Now Lush (who was already my favorite manufacturer of all natural - and really hip, fresh, handmade cosmetics) is launching an awareness campaign like no other. They are manufacturing a Shark Fin Soap, which is a blue soap made with seaweed and sea salt with a cardboard shark fin sticking out the top. They are making 11,416 bars of the soap, the number of sharks killed each hour, with all proceeds going to Sea Shepherd.
AND, in each of Lush's 88 UK stores, there is a video display in the windows showing the SHARK ANGELS intermixed with footage of sharks being pulled from the water and having their fins sliced off only to be thrown back into the ocean still alive. Shawn, the director and producer of Shark Angels did an amazing job on the video, which you can see on the Lush site.

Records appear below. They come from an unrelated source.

(* ===== verification/SlackSyncGuarantees.v ===== *)
(** * What the Slack credentials guarantee

    [validate_startup_credentials] accepts exactly the settings whose
    [profile_credential_health] is good for every profile, and the runtimes of a
    pass never share a token. *)
From S2P Require Import Prelude RustStr RustPath Io Json QueueMessage QueueLifecycle Config SlackTarget SlackChannel SlackSync SlackIngestGuarantees.
From Stdlib Require Import Ascii.

Local Open Scope string_scope.
Local Open Scope list_scope.

Section credentials.
Context (env_var : string → option string).

(** ** A profile once bad stays bad *)
Abbreviation health_map := (list (string * SlackProfileCredentialHealth)).
Definition bad (id : string) (health : health_map) : Prop :=
  ∃ e, map_get id health = Some e ∧ ph_ok e = false.
Definition all_good (health : health_map) : Prop :=
  ∀ id e, map_get id health = Some e → ph_ok e = true.
Lemma bad_not_good id health : bad id health → ¬ all_good health.
Proof. intros (e & He & Hb) Hg. by rewrite (Hg id e He) in Hb. Qed.

Lemma map_get_mark reason id' id health :
  map_get id (mark_duplicate reason id' health)
  = (λ e, if String.eqb id id'
          then {| ph_profile_id := ph_profile_id e; ph_ok := false; ph_reason := Some reason |}
          else e) <$> map_get id health.
Proof.
  unfold mark_duplicate. induction health as [|[k e] health IH]; [done|]. simpl.
  destruct (String.eqb k id') eqn:Hk; simpl; (case_decide as Heq; [subst k; by rewrite Hk|apply IH]).
Qed.
Lemma mark_duplicate_bad reason id' id health : bad id health → bad id (mark_duplicate reason id' health).
Proof.
  intros (e & He & Hb). unfold bad. rewrite map_get_mark, He. eexists. split; [done|].
  by destruct (String.eqb id id').
Qed.
Lemma mark_shared_token_bad credential existing id' id health :
  bad id health → bad id (mark_shared_token credential existing id' health).
Proof. intros Hb. destruct existing; [|done]. by repeat apply mark_duplicate_bad. Qed.
Lemma mark_shared_token_marks credential existing id health :
  is_Some (map_get id health) → bad id (mark_shared_token credential (Some existing) id health).
Proof.
  intros [e He]. unfold mark_shared_token, bad. rewrite !map_get_mark, He, String.eqb_refl.
  eexists. split; [done|]. done.
Qed.
Lemma mark_shared_token_keys credential existing id' health :
  map_keys (mark_shared_token credential existing id' health) = map_keys health.
Proof.
  assert (∀ reason id health, map_keys (mark_duplicate reason id health) = map_keys health) as Hm.
  { intros reason id m. unfold map_keys, mark_duplicate. rewrite <- list_fmap_compose.
    apply list_fmap_ext. intros _ [k e] _. simpl. by destruct (String.eqb k id). }
  destruct existing; [|done]. simpl. by rewrite !Hm.
Qed.

Section profiles.
Context (required : bool) (config_allowlist : gset string).
Local Abbreviation step := (profile_health env_var required config_allowlist).
Local Abbreviation env_of id := (load_env_config env_var id required config_allowlist).
(* ===== verification/Scheduler.v ===== *)
(** * The job scheduler

    [src/src/orchestration/scheduler.rs]: the job store and the worker that
    dispatches due jobs into the incoming queue.  The files of a runtime root are
    maps from path to record; [sf_dirs] holds the directories that were created.
    Time zones, the JSON text of an envelope and of a log line are parameters. *)
From S2P Require Import Prelude RustStr RustPath Io Json QueueMessage SlackTarget Cron RunStore.
From Stdlib Require Import Ascii.

Local Open Scope string_scope.
Local Open Scope list_scope.

Inductive JobState := Enabled | Paused | Disabled | Deleted.
#[export] Instance JobState_eq_dec : EqDecision JobState.
Proof. solve_decision. Defined.

Inductive MisfirePolicy := FireOnceOnRecovery | SkipMissed.
#[export] Instance MisfirePolicy_eq_dec : EqDecision MisfirePolicy.
Proof. solve_decision. Defined.

Inductive ScheduleConfig :=
  | Once (run_at : Z)
  | Interval (every_seconds : Z) (anchor_at : option Z)
  | Cron (expression timezone : string).

Inductive TargetAction :=
  | WorkflowStart (workflow_id : string) (inputs : JMap)
  | CommandInvoke (function_id : string) (function_args : JMap).
(** What a deleted job keeps: everything but the report of a run that was still
    going on. *)
Definition same_deleted (j j' : ScheduledJob) : Prop :=
  j' = set_job Deleted (sj_next_run_at j) (sj_last_run_at j) (sj_last_result j') (sj_updated_at j') j.
Definition deleted_at (p : string) (j : ScheduledJob) (s : sched_fs) : Prop :=
  jobs_named s ∧ ∃ j', sf_jobs s !! p = Some (Parsed j') ∧ same_deleted j j'.

Lemma deleted_unchanged p j s s' : sf_jobs s' = sf_jobs s → deleted_at p j s → deleted_at p j s'.
Proof. intros Ej [Hn Hd]. split; [|by rewrite Ej]. intros q k. rewrite Ej. auto. Qed.
Lemma deleted_write p j s s' job job' :
  deleted_at p j s → sf_jobs s !! job_path (sj_job_id job) = Some (Parsed job) →
  sj_job_id job' = sj_job_id job →
  (sj_state job = Deleted → same_deleted job job') →
  sf_jobs s' = <[job_path (sj_job_id job) := Parsed job']> (sf_jobs s) → deleted_at p j s'.
Proof.
  intros [Hn (j' & Hj' & Hd)] Hjob Hid Hdel Ej. split.
  { apply (jobs_named_insert s s' job'); [done|by rewrite Hid|]. rewrite Hid. by eapply Hn. }
  rewrite Ej. destruct (decide (p = job_path (sj_job_id job))) as [->|Hne].
  - rewrite lookup_insert, decide_True by done. exists job'. split; [done|].
    rewrite Hjob in Hj'. injection Hj' as <-. unfold same_deleted in *.
    rewrite Hdel by (by rewrite Hd). rewrite Hd. done.
  - rewrite lookup_insert_ne by done. by exists j'.
Qed.
Lemma deleted_other p j s s' k :
  deleted_at p j s → job_path (sj_job_id k) ≠ p → plain_name (sj_job_id k) = true →
  sf_jobs s' = <[job_path (sj_job_id k) := Parsed k]> (sf_jobs s) → deleted_at p j s'.
Proof.
  intros [Hn (j' & Hj' & Hd)] Hne Hpk Ej. split; [by eapply jobs_named_insert|].
  exists j'. by rewrite Ej, lookup_insert_ne.
Qed.

(** Storing a changed job that was just loaded. *)
Lemma wp_store_loaded p j job job' s (Φ : result string () → sched_fs → Prop) :
  deleted_at p j s → sf_jobs s !! job_path (sj_job_id job) = Some (Parsed job) →
  sj_job_id job' = sj_job_id job → (sj_state job = Deleted → same_deleted job job') →
  (∀ r s', deleted_at p j s' → Φ r s') →
  wp false (persist_job runtime_root job') Φ s.
Proof.
  intros Hd Hjob Hid Hsame HΦ. apply wp_persist_job.
  - intros e s' H'. apply HΦ. eapply deleted_unchanged; [by eapply files_after_jobs|done].
  - intros s' H'. apply HΦ. eapply (deleted_write _ _ _ _ job job'); [done..|].
    rewrite <- Hid. by eapply files_after_jobs.
Qed.
Lemma load_named p j job_id job s :
  deleted_at p j s → sf_jobs s !! job_path job_id = Some (Parsed job) →
  sf_jobs s !! job_path (sj_job_id job) = Some (Parsed job).
Proof. intros [Hn _] Hjob. by destruct (Hn _ _ Hjob) as [<- _]. Qed.

Lemma apply_patch_id patch now job job' :
  apply_patch valid_tz local_time patch now job = Ok job' → sj_job_id job' = sj_job_id job.
Proof.
  unfold apply_patch. intros ([sc next] & _ & (ta & _ & (tr & _ & [= <-])%bind_Ok)%bind_Ok)%bind_Ok.
  done.
Qed.
Definition read_attempt (root : string) (latest_attempt : option (Z * StepAttemptRecord))
    (entry : string * string) :
    IO run_store OrchestratorError (option (Z * StepAttemptRecord)) :=
  let '(name, result_path) := entry in
  io_map_err (IoErr root) (sys (λ s, (s, Ok ()))) ;;
  match parse_u32 name with
  | None => mret latest_attempt
  | Some attempt_num =>
      is_file ← path_exists (λ s,
        (s, match rs_attempts s !! result_path with Some _ => Ok () | None => Err not_found end));
      if negb is_file then mret latest_attempt else
      attempt ← read_json rs_attempts result_path;
      if negb (String.eqb (sa_state attempt) "succeeded") then mret latest_attempt else
      match latest_attempt with
      | Some (current, _) =>
          mret (if bool_decide (attempt_num ≤ current)%Z then latest_attempt
                else Some (attempt_num, attempt))
      | None => mret (Some (attempt_num, attempt))
      end
  end.
Definition read_step_outputs (root : string) :
    IO run_store OrchestratorError (option (Z * StepAttemptRecord)) :=
  exists_ ← path_exists (λ s, (s, if is_nil (attempt_entries root s) then Err not_found else Ok ()));
  if negb exists_ then mret None else
  entries ← io_map_err (IoErr root) (sys (λ s, (s, Ok (attempt_entries root s))));
  io_for_fold (read_attempt root) entries None.
Definition load_latest_step_outputs (state_root run_id : string) (workflow : WorkflowConfig)
    (current_step_id : string) : IO run_store OrchestratorError (list (string * JMap)) :=
  io_for_fold (λ outputs step,
    if String.eqb (ws_id step) current_step_id then mret outputs else
    latest_attempt ← read_step_outputs (attempts_root state_root run_id (ws_id step));
    mret match latest_attempt with
         | Some (_, attempt) => map_insert (ws_id step) (sa_outputs attempt) outputs
         | None => outputs
         end) (wf_steps workflow) [].

(** ** The templates *)
Definition read_template (what : string) (workflow : WorkflowConfig) (step : WorkflowStepConfig)
    (path : string) : IO disk string string :=
  io_map_err (λ err, String.concat "" ["failed to read "; what; " template for workflow `";
      wf_id workflow; "` step `"; ws_id step; "` at "; path; ": "; ioe_display err])
    (sys (disk_read path)).
Definition load_step_templates (prompt_root : string) (workflow : WorkflowConfig)
    (step : WorkflowStepConfig) : IO disk string (string * string) :=
  if negb (is_prompt_template_reference (ws_prompt step)) then
    mret (ws_prompt step, default_step_context) else
  prompt_path ← lift (resolve_prompt_template_path prompt_root (trim (ws_prompt step)));
  let context_rel := context_path_for_prompt_reference (trim (ws_prompt step)) in
  context_path ← lift (resolve_prompt_template_path prompt_root context_rel);
  prompt_template ← read_template "prompt" workflow step prompt_path;
  context_template ← read_template "context" workflow step context_path;
  mret (prompt_template, context_template).

(** ** One attempt *)
Record WorkflowOutputWriteback := {
  wb_orchestrator_id : string;
  wb_run_id : string;
  wb_step_id : string;
  wb_attempt : Z;
  wb_conversation_id : option string;
  wb_outputs : JMap;
  wb_output_files : list (string * string);
  wb_captured_at : Z;
}.

Section execution.
(** JSON, the file system's canonical paths, the memory repository. *)
Context (from_str : string → result string Value) (to_string to_string_pretty : Value → string)
  (output_keys_to_string : list OutputKey → string).
Context (canonicalize : string → result io_error string).
Context (open_repository : string → string → result string ())
  (persist_workflow_output_memories : WorkflowOutputWriteback → result string ()).
Context (program : InvocationSpec → string → disk → process * disk).
(** [StepExecutionContext] *)
Context (state_root : string) (orchestrator : OrchestratorConfig)
  (workspace_access_context : option WorkspaceAccessContext) (runner_binaries : RunnerBinaries)
  (memory_enabled : bool).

As part of the campaign, a former employee and performance artist will suspend herself from shark hooks in one of the stores. Kim promises to send pictures shortly. And, Lush has written to restaurants throughout the UK asking them to remove shark fin from their shelves and two retailers have already bowed to the pressure.This is just the type of publicity we need. Awesome work Kim, Captain Paul and Shawn!!!
Buy your soap today.
Monday, September 1, 2008
Paul just sent me a highlights reel from our trip to Sodwana filming for the Underwater Channel (which coincidentally launched today). It features me basically getting mauled by quite a few different creatures on my search to find a whale shark.... Not only is it quite amusing, it is a proud moment for my parents. Dad, my certifying instructor who taught me to be such a responsible diver, gets to watch me literally run out of air and Mom, my staunch conservationist mother who taught me to respect animals, can be horrified to see me feeding the wild life. (We have HEATED family debates regarding baiting and chumming over dinners, you can be certain.)